** Data for analysis follows **

(* ===== verification/Booting.v ===== *)
(** * From the image to the kernel

    What [do_bootm] of [Bootm] does with an image: it ends in a reset or in
    the kernel, as [lzma_inflate] answers, with the argument vector made from
    [bootargs] and the environment of five variables. *)

From S2P Require Import Prelude.
From S2P Require Import CString.
From S2P Require Import Vsprintf.
From S2P Require Import Env.
From S2P Require Import Inflate.
From S2P Require Import Bootm.

(** ** The environment *)

Section environment.
Context (pl : boot_places).
Implicit Types (m : mem) (x : linux).

(** The entries [es] in the block at [E]. *)
Definition env_state m x (E : Z) (es : list (list Z)) : Prop :=
  linux_env x = E ∧ linux_env_idx x = length es ∧ E + 1024 ≤ linux_env_p x ∧
  args_table m E (E + 1024) (linux_env_p x) 0 es ∧ word_at m (E + 4 * length es) 0.

(** Three strings one behind the other make one. *)
Lemma strcpy_three m p a n b k c v :
  cstr m a n → cstr m b k → cstr m c v → owned m p (length n + length k + length v + 1) →
  fits n → fits k → fits v → (0 < length k)%nat →
  apart (p, length n + length k + length v + 1) (a, length n + 1) →
  apart (p, length n + length k + length v + 1) (b, length k + 1) →
  apart (p, length n + length k + length v + 1) (c, length v + 1) →
  ∃ m1 m2 m3, strcpy m p a = Some m1 ∧ strcpy m1 (p + length n) b = Some m2 ∧
    strcpy m2 (p + length n + length k) c = Some m3 ∧ cstr m3 p (n ++ k ++ v) ∧
    changed p (p + length n + length k + length v + 1) m m1 ∧
    changed p (p + length n + length k + length v + 1) m m2 ∧
    changed p (p + length n + length k + length v + 1) m m3.
Proof.
  unfold apart. cbn [fst snd]. intros Ha Hb Hc Ho Fn Fk Fv Hk A1 A2 A3.
  assert (Hlen : ∀ l : list Z, Z.of_nat (length (l ++ [0])) = length l + 1) by (intros l; rewrite length_app; cbn; lia).
  set (m1 := write_bytes m p (n ++ [0])). set (m2 := write_bytes m1 (p + length n) (k ++ [0])).
  set (m3 := write_bytes m2 (p + length n + length k) (v ++ [0])).
  set (hi := p + length n + length k + length v + 1).
  assert (C1 : changed p hi m m1) by (apply changed_write; rewrite ?Hlen; lia).
  assert (C12 : changed p hi m1 m2) by (apply changed_write; rewrite ?Hlen; lia).
  assert (C23 : changed p hi m2 m3) by (apply changed_write; rewrite ?Hlen; lia).
  pose proof (changed_trans _ _ _ _ _ C1 C12) as C2. pose proof (changed_trans _ _ _ _ _ C2 C23) as C3.
  exists m1, m2, m3. split; [|split; [|split; [|split; [|done]]]].
  - apply strcpy_cstr; [done| |done|lia]. eapply owned_mono; [exact Ho|lia|lia].
  - apply strcpy_cstr; [by eapply changed_cstr; [exact C1|lia|]| |done|lia].
    eapply changed_owned; [exact C1|]. eapply owned_mono; [exact Ho|lia|lia].
  - apply strcpy_cstr; [by eapply changed_cstr; [exact C2|lia|]| |done|lia].
    eapply changed_owned; [exact C2|]. eapply owned_mono; [exact Ho|lia|lia].
  - split.
    + apply Forall_app. split; [apply Ha|]. apply Forall_app. split; [apply Hb|apply Hc].
    + rewrite <- !app_assoc. apply bytes_at_app. split.
      * unfold m3. apply bytes_at_write_disjoint; [lia|]. unfold m2. apply bytes_at_write_disjoint; [lia|].
        pose proof (write_bytes_in m p (n ++ [0])) as Hw. by apply bytes_at_app in Hw as [? _].
      * apply bytes_at_app. split.
        -- unfold m3. apply bytes_at_write_disjoint; [lia|].
           pose proof (write_bytes_in m1 (p + length n) (k ++ [0])) as Hw. by apply bytes_at_app in Hw as [? _].
        -- unfold m3. apply write_bytes_in.
Qed.

Lemma linux_env_set_entry m x E es name n val v :
  env_state m x E es → (length es < 100)%nat → cstr m name n → cstr m val v → cstr m (lit_equals pl) [61] →
  fits n → fits v →
  let size := linux_env_p x - E + length n + length v + 2 in
  owned m E size → apart (E, size) (name, length n + 1) → apart (E, size) (val, length v + 1) →
  apart (E, size) (lit_equals pl, 2) →
  ∃ m' x', linux_env_set pl m x name val = Some (m', x') ∧ env_state m' x' E (es ++ [n ++ 61 :: v]) ∧
    linux_argc x' = linux_argc x ∧ linux_argv x' = linux_argv x ∧ linux_env_p x' = E + size ∧
    changed E (E + size) m m'.
Proof.
  unfold apart. cbn [fst snd]. intros (EE & Ei & Ep & Htab & Hend) Hn Hname Hval Heq Fn Fv Ho A1 A2 A3.
  set (size := linux_env_p x - E + length n + length v + 2) in *. set (p := linux_env_p x) in *.
  unfold linux_env_set. rewrite EE, Ei. fold p. unfold LINUX_MAX_ENVS. zbool.
  destruct (st32_word m (E + 4 * length es) p) as (m1 & -> & Hw1 & C1).
  { eapply owned_mono; [exact Ho|lia|lia]. }
  rewrite some_bind.
  destruct (strcpy_three m1 p name n (lit_equals pl) [61] val v) as (m2 & m3 & m4 & E2 & E3 & E4 & Hc & C2 & C3 & C4);
    try done; unfold apart; cbn [fst snd length]; try lia.
  - eapply changed_cstr; [exact C1|lia|done].
  - eapply changed_cstr; [exact C1|cbn [length]; lia|done].
  - eapply changed_cstr; [exact C1|lia|done].
  - eapply changed_owned; [exact C1|]. eapply owned_mono; [exact Ho|lia|lia].
  - cbn [length] in *. rewrite E2, some_bind.
    assert (Hname2 : cstr m2 name n).
    { eapply changed_cstr; [exact C2|lia|]. eapply changed_cstr; [exact C1|lia|done]. }
    rewrite (strlen_cstr _ _ _ Hname2) by done. rewrite some_bind, E3, some_bind.
    replace (p + length n + 1%nat) with (p + length n + 1) in * by lia. rewrite E4, some_bind.
    assert (Hval4 : cstr m4 val v).
    { eapply changed_cstr; [exact C4|lia|]. eapply changed_cstr; [exact C1|lia|done]. }
    rewrite (strlen_cstr _ _ _ Hval4) by done. rewrite some_bind.
    destruct (st32_word m4 (E + 4 * (length es + 1)) 0) as (m5 & -> & Hw5 & C5).
    { eapply changed_owned; [exact C4|]. eapply changed_owned; [exact C1|]. eapply owned_mono; [exact Ho|lia|lia]. }
    rewrite some_bind. do 2 eexists. split; [reflexivity|].
    assert (C : touches (λ j, E + 4 * length es ≤ j < E + 4 * length es + 8 ∨ p ≤ j < E + size) m m5).
    { eapply touches_trans; [eapply touches_changed; [exact C1|]|eapply touches_trans;
        [eapply touches_changed; [exact C4|]|eapply touches_changed; [exact C5|]]]; cbv beta; lia. }
    split; [|split; [done|split; [done|split; [cbn [linux_env_p]; lia|]]]].
    + unfold env_state. cbn [linux_env linux_env_idx linux_env_p]. rewrite length_app. cbn [length].
      split; [done|]. split; [lia|]. split; [lia|]. split.
      * intros i w Hi. destruct (decide (i < length es)%nat) as [Hlt|Hge].
        -- rewrite lookup_app_l in Hi by done.
           assert (Htab' : args_table m5 E (E + 1024) p 0 es).
           { eapply args_table_touches; [exact Htab|exact C| |]; cbv beta; lia. }
           destruct (Htab' i w Hi) as (a & ? & ? & ? & ?). exists a. split; [done|]. split; [done|lia].
        -- assert (i = length es) as ->.
           { apply lookup_lt_Some in Hi. rewrite length_app in Hi. cbn [length] in Hi. lia. }
           rewrite list_lookup_middle in Hi by done. injection Hi as <-. exists p. split; [|split; [|split; [lia|]]].
           ++ eapply changed_word; [exact C5|lia|]. eapply changed_word; [exact C4|lia|].
              by replace (E + 4 * (0 + length es)) with (E + 4 * length es) by lia.
           ++ eapply changed_cstr; [exact C5| |exact Hc]. rewrite !length_app. cbn [length]. lia.
           ++ rewrite length_app. cbn [length]. lia.
      * by replace (E + 4 * (length es + 1)%nat) with (E + 4 * (length es + 1)) by lia.
    + destruct C as [Cs Ck]. split; [|done]. intros j Hj. apply Cs. lia.
Qed.
End environment.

** End of Data for analysis **

*What you have to do*:
Starting at the first line of the data above, retype each line exactly until you reach the line containing "Lemma strcpy_three m", and include that line too.

*Final answer*:
(* ===== verification/Booting.v ===== *)
(** * From the image to the kernel

    What [do_bootm] of [Bootm] does with an image: it ends in a reset or in
    the kernel, as [lzma_inflate] answers, with the argument vector made from
    [bootargs] and the environment of five variables. *)

From S2P Require Import Prelude.
From S2P Require Import CString.
From S2P Require Import Vsprintf.
From S2P Require Import Env.
From S2P Require Import Inflate.
From S2P Require Import Bootm.

(** ** The environment *)

Section environment.
Context (pl : boot_places).
Implicit Types (m : mem) (x : linux).

(** The entries [es] in the block at [E]. *)
Definition env_state m x (E : Z) (es : list (list Z)) : Prop :=
  linux_env x = E ∧ linux_env_idx x = length es ∧ E + 1024 ≤ linux_env_p x ∧
  args_table m E (E + 1024) (linux_env_p x) 0 es ∧ word_at m (E + 4 * length es) 0.

(** Three strings one behind the other make one. *)
Lemma strcpy_three m p a n b k c v :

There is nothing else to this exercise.